Task description - Tally the lines below that contain "Require". The number is the whole answer.
↓↓↓
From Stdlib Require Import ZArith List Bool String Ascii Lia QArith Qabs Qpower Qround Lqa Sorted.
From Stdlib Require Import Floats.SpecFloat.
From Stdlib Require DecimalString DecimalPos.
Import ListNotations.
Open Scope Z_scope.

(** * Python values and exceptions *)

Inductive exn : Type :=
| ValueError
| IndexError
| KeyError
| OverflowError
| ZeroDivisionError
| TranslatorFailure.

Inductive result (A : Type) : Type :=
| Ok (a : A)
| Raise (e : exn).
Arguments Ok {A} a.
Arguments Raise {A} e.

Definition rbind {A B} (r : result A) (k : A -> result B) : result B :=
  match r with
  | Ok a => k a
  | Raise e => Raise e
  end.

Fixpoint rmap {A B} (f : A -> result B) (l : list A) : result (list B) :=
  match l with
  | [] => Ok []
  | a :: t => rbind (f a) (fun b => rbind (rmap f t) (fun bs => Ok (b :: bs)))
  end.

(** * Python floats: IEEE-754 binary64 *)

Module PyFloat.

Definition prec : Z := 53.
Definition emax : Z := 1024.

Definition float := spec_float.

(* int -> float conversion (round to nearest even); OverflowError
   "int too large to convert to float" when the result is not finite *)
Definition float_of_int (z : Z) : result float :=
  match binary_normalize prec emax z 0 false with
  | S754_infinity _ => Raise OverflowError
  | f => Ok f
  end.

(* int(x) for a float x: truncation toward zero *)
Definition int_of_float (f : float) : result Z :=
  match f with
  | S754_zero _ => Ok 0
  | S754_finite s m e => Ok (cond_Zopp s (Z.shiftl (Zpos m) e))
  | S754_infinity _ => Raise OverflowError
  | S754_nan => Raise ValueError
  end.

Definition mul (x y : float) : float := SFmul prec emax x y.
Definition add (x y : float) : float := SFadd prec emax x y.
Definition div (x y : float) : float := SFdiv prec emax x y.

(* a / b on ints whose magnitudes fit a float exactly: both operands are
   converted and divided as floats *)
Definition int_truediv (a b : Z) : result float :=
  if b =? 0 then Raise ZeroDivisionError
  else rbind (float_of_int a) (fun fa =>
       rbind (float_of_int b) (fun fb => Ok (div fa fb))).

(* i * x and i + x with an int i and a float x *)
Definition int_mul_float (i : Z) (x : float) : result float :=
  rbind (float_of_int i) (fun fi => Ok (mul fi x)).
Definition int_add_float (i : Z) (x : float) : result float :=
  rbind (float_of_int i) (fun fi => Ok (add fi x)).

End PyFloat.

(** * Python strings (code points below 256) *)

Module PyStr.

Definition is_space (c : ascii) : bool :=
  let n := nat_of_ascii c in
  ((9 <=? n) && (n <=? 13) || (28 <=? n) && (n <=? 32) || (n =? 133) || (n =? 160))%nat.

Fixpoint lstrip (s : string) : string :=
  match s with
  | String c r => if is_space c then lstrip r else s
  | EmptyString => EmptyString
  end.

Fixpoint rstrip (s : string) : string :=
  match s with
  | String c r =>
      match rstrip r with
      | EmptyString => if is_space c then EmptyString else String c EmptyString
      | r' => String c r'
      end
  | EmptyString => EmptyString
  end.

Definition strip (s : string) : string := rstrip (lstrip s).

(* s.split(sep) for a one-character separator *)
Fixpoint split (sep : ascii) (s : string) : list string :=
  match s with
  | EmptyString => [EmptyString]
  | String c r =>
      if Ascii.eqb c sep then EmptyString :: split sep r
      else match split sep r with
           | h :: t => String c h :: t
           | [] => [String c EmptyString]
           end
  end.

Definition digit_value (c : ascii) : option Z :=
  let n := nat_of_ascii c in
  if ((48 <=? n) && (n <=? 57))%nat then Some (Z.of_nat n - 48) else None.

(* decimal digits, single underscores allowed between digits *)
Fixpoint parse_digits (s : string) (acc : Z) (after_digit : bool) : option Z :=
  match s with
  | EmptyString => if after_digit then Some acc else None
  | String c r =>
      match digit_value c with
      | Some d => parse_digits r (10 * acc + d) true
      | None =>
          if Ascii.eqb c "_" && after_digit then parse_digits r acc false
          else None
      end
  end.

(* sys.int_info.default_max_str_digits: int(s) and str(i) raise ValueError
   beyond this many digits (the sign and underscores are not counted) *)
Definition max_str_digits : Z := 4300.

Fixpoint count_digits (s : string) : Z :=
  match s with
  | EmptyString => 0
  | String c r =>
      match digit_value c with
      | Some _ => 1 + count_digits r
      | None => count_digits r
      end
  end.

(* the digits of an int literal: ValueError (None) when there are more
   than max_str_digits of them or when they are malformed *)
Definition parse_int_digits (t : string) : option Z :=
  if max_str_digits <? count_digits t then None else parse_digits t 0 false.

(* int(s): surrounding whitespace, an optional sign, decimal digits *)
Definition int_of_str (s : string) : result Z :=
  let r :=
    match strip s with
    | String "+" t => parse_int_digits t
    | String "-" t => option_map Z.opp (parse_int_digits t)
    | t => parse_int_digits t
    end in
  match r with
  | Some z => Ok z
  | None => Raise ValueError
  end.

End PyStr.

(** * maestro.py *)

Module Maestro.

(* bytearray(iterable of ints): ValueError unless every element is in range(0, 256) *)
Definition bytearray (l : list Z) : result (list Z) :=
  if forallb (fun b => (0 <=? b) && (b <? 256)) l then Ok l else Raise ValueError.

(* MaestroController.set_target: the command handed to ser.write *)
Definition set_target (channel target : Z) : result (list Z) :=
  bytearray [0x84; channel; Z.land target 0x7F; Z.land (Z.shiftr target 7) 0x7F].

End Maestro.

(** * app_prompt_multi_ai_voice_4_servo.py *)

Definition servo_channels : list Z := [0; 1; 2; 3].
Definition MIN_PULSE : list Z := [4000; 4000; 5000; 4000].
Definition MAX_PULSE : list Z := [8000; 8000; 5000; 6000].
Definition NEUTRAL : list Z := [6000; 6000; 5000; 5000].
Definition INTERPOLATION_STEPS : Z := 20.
↑↑↑
↓↓↓
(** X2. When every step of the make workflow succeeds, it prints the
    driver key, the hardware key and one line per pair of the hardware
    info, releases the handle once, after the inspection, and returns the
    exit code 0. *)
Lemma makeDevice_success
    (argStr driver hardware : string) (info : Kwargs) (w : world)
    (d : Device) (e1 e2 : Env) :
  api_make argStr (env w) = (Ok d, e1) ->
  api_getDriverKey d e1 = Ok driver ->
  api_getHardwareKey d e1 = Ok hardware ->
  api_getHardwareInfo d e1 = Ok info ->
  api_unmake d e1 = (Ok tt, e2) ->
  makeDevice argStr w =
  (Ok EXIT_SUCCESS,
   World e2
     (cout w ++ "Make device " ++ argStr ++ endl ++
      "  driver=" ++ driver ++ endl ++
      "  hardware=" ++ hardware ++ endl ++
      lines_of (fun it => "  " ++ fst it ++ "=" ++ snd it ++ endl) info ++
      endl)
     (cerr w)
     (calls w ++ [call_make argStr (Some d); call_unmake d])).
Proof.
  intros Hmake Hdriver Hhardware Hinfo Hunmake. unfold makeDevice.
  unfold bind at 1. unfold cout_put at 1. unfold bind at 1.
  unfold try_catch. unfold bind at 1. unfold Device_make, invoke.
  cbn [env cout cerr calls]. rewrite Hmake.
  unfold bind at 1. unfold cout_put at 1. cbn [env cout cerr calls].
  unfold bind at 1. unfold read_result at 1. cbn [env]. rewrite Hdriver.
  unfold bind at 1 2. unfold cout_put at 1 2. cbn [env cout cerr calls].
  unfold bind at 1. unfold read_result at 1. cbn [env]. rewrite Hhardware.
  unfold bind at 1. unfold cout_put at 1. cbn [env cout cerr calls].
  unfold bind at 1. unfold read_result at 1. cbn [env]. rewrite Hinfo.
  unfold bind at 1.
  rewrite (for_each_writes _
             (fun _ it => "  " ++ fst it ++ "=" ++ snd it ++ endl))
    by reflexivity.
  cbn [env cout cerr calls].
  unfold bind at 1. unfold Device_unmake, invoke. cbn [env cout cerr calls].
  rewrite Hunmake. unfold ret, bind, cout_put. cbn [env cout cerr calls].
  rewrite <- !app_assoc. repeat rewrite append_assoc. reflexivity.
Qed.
↑↑↑
↓↓↓
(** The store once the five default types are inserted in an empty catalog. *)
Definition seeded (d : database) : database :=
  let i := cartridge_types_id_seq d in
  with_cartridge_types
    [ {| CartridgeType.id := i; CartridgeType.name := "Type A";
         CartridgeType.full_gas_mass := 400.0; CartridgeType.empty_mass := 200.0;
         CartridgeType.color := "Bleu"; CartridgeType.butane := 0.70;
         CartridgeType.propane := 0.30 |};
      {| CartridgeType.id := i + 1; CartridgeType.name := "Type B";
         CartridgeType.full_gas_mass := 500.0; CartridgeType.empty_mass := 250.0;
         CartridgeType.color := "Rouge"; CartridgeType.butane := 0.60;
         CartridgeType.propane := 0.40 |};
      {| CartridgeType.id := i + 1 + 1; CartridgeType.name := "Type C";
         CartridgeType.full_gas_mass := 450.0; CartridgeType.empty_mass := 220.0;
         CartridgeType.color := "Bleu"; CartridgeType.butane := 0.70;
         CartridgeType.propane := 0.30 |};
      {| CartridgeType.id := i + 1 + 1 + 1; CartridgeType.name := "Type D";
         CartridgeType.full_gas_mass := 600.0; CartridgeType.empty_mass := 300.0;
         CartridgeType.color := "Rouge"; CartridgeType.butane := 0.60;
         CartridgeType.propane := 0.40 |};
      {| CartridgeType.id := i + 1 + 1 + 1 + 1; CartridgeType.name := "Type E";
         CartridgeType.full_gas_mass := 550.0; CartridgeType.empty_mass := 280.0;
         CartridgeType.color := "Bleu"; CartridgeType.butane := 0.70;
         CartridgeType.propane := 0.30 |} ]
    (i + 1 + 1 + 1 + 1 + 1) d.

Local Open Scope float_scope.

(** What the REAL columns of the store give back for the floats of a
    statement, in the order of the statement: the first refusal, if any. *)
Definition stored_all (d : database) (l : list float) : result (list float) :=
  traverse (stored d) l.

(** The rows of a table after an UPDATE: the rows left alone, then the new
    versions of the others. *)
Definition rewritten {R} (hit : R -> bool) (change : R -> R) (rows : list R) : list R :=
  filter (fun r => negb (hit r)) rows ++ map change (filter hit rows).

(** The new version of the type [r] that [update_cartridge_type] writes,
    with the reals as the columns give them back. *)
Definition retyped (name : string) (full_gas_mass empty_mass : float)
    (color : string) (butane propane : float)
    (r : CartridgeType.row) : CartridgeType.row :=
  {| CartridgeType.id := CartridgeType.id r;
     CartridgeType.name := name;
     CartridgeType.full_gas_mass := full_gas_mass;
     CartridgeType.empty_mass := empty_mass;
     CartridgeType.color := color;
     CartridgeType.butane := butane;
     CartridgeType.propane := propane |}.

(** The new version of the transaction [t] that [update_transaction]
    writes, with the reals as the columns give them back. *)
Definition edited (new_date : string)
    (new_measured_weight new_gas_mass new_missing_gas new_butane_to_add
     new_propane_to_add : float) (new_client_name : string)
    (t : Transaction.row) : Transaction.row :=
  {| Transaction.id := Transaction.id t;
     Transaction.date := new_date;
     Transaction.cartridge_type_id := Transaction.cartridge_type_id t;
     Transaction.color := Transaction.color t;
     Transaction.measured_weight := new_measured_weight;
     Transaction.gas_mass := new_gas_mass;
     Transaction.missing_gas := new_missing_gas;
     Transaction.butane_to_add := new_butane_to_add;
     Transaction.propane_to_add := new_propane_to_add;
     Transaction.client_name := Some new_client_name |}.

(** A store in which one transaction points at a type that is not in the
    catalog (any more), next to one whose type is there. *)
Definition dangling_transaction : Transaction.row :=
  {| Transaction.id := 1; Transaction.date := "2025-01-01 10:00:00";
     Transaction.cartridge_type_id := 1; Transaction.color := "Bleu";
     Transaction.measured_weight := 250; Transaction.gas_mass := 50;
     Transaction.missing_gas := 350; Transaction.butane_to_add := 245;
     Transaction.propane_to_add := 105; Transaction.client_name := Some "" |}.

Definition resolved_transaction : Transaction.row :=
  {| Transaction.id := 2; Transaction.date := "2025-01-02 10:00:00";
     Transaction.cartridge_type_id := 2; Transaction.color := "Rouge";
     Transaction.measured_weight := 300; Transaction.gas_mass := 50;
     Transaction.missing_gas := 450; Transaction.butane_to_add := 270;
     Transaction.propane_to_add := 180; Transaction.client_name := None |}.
↑↑↑
Result of this exercise - 3